EXTRACTED INFORMATION below:

(** X18.  Two calls of [useValidation] give two different cells, both
    holding the empty message; no rule is called and no cell that existed
    is touched. *)
Theorem useValidation_instances (w : World) :
  ∃ e1 w1 e2 w2,
    useValidation w = (Done e1, w1) ∧
    useValidation w1 = (Done e2, w2) ∧
    e1 ≠ e2 ∧
    read_ref e1 w2 = VStr "" ∧ read_ref e2 w2 = VStr "" ∧
    calls w2 = calls w ∧
    ∀ c, c ∈ dom (refs w) → c ≠ e1 ∧ c ≠ e2 ∧ read_ref c w2 = read_ref c w.
Proof.
  unfold useValidation, ref. eexists _, _, _, _. split; [done|]. split; [done|].
  cbn [write_ref refs calls].
  set (e1 := fresh (dom (refs w))).
  set (e2 := fresh (dom (<[e1 := VStr ""]> (refs w)))).
  assert (e1 ∉ dom (refs w)) as H1 by apply is_fresh.
  assert (e2 ∉ dom (<[e1 := VStr ""]> (refs w))) as H2 by apply is_fresh.
  rewrite dom_insert_L in H2.
  assert (e1 ≠ e2) as Hne by set_solver.
  split; [done|]. unfold read_ref, write_ref. cbn [refs].
  split; [by rewrite lookup_insert_ne, lookup_insert_eq|].
  split; [by rewrite lookup_insert_eq|]. split; [done|].
  intros c Hc. split; [set_solver|]. split; [set_solver|].
  rewrite !lookup_insert_ne; [done|set_solver..].
Qed.

(** ** The binding adapter, continued *)

Section VModelMore.

Variable impl : nat → list Val → Completion.
Variable key : string.
Variable options : UseVModelOptions.

Lemma cell_write_world (proxy : nat) (props : gmap string Val) (w : World) (v : Val) :
  (cell_set (ProxyRef proxy (watchers impl key options proxy)) props v w).2
  = (step (ProxyRef proxy (watchers impl key options proxy)) (props, w)
       (CellWrite v)).2.
Proof. done. Qed.

(** X20.  Reading the cell right after writing [v] to it: the buffered
    cell gives [v]; the eager cell gives what it gave before the write,
    the resolved value of the props, which the write does not change. *)
Theorem read_after_write (props0 props : gmap string Val) (v : Val) (w0 w : World)
    (m : VModel) (w1 : World) :
  useVModel impl key options props0 w0 = (Done m, w1) →
  cell_get m props (cell_set m props v w).2
  = if is_passive options then v else cell_get m props w.
Proof.
  unfold useVModel. destruct (is_passive options); simpl.
  - intros [= <- <-]. cbn [cell_get]. rewrite cell_write_world, step_cell_write.
    destruct (hasChanged v _); [|apply read_write_ref].
    rewrite (read_ref_refs _ _ _ (notify_refs _ _ _ _ _ _)). apply read_write_ref.
  - by intros [= <- <-].
Qed.

(** X21.  An update of the props that leaves [props[key]] the same value
    does nothing to the buffered cell: the proxy keeps its value and
    nothing is notified, whatever else changed in the props. *)
Theorem props_update_elsewhere (proxy : nat) (props props' : gmap string Val)
    (w : World) :
  hasChanged (prop props' key) (prop props key) = false →
  step (ProxyRef proxy (watchers impl key options proxy)) (props, w)
    (PropsUpdate props')
  = (props', w).
Proof.
  intros Hc. cbn [step]. f_equal. unfold flush, watchers. cbn [foldl].
  unfold run_watcher. cbn [source cb fst snd]. rewrite Hc.
  by rewrite hasChanged_same.
Qed.

Lemma write_ref_again (proxy : nat) (v : Val) (w w' : World) :
  refs w' = refs (write_ref proxy v w) →
  write_ref proxy v w' = w'.
Proof.
  destruct w' as [rf cs]. unfold write_ref. cbn [refs calls]. intros ->.
  by rewrite insert_insert_eq.
Qed.

(** X22.  No echo: after the buffered cell was written to a value [v]
    that is neither null nor undefined, the owner setting [props[key]] to
    [v] changes nothing: the proxy still holds [v], and no further
    notification goes out. *)
Theorem write_then_echo (proxy : nat) (props props' : gmap string Val)
    (w : World) (v : Val) :
  not_nullish v = true →
  prop props' key = v →
  let m := ProxyRef proxy (watchers impl key options proxy) in
  let st1 := step m (props, w) (CellWrite v) in
  let st2 := step m st1 (PropsUpdate props') in
  read_ref proxy st1.2 = v ∧ st2 = (props', st1.2).
Proof.
  intros Hv Hp m st1 st2.
  assert (st1 = (props, st1.2)) as Hst1 by done.
  assert (refs st1.2 = refs (write_ref proxy v w)) as Hrefs.
  { unfold st1, m. rewrite step_cell_write.
    destruct (hasChanged v _); [apply notify_refs|done]. }
  assert (read_ref proxy st1.2 = v) as Hread.
  { rewrite (read_ref_refs _ _ _ Hrefs). apply read_write_ref. }
  split; [done|]. unfold st2. rewrite Hst1.
  destruct (hasChanged (prop props' key) (prop props key)) eqn:Hc.
  - transitivity (props', (step m (props, st1.2) (PropsUpdate props')).2); [done|].
    f_equal. unfold m. rewrite (step_props_update _ _ _ _ _ _ _ Hc). cbn zeta.
    unfold getValue. rewrite Hp, Hv, Hread, hasChanged_same.
    by apply (write_ref_again proxy v w).
  - by apply props_update_elsewhere.
Qed.

(** X23.  Setting up the buffered cell notifies nobody and touches no
    cell that existed: the proxy is a new cell. *)
Theorem buffered_setup (props : gmap string Val) (w : World) :
  is_passive options = true →
  ∃ proxy w1,
    useVModel impl key options props w
    = (Done (ProxyRef proxy (watchers impl key options proxy)), w1) ∧
    (proxy ∉ dom (refs w)) ∧
    calls w1 = calls w ∧
    ∀ c, c ≠ proxy → read_ref c w1 = read_ref c w.
Proof.
  intros Hp. rewrite useVModel_passive by done. eexists _, _. split; [done|].
  split; [apply is_fresh|]. split; [done|].
  intros c Hc. unfold read_ref, write_ref. cbn [refs]. by rewrite lookup_insert_ne.
Qed.

Lemma step_emits (proxy em : nat) (st : gmap string Val * World) (a : Action) :
  emit options = Some em →
  ∃ vs,
    (length vs ≤ 1)%nat ∧
    calls (step (ProxyRef proxy (watchers impl key options proxy)) st a).2
    = calls st.2 ++ emit_calls em (event key options) vs.
Proof.
  intros He. destruct st as [props w]. destruct a as [props'|v].
  - destruct (hasChanged (prop props' key) (prop props key)) eqn:Hc.
    + rewrite (step_props_update _ _ _ _ _ _ _ Hc). cbn zeta.
      destruct (hasChanged _ (read_ref proxy w)).
      * rewrite (notify_emit _ _ _ _ _ _ em He).
        exists [getValue key options props']. split; [simpl; lia|done].
      * exists []. split; [simpl; lia|]. simpl. by rewrite app_nil_r.
    + rewrite props_update_elsewhere by done. exists [].
      split; [simpl; lia|]. simpl. by rewrite app_nil_r.
  - rewrite step_cell_write. destruct (hasChanged v (read_ref proxy w)).
    + rewrite (notify_emit _ _ _ _ _ _ em He). exists [v]. split; [simpl; lia|done].
    + exists []. split; [simpl; lia|]. simpl. by rewrite app_nil_r.
Qed.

End of EXTRACTED INFORMATION.

> **ASSIGNMENT**: Report how many lines above include "Hread". Nothing else.

> **EXPECTED OUTPUT**: 2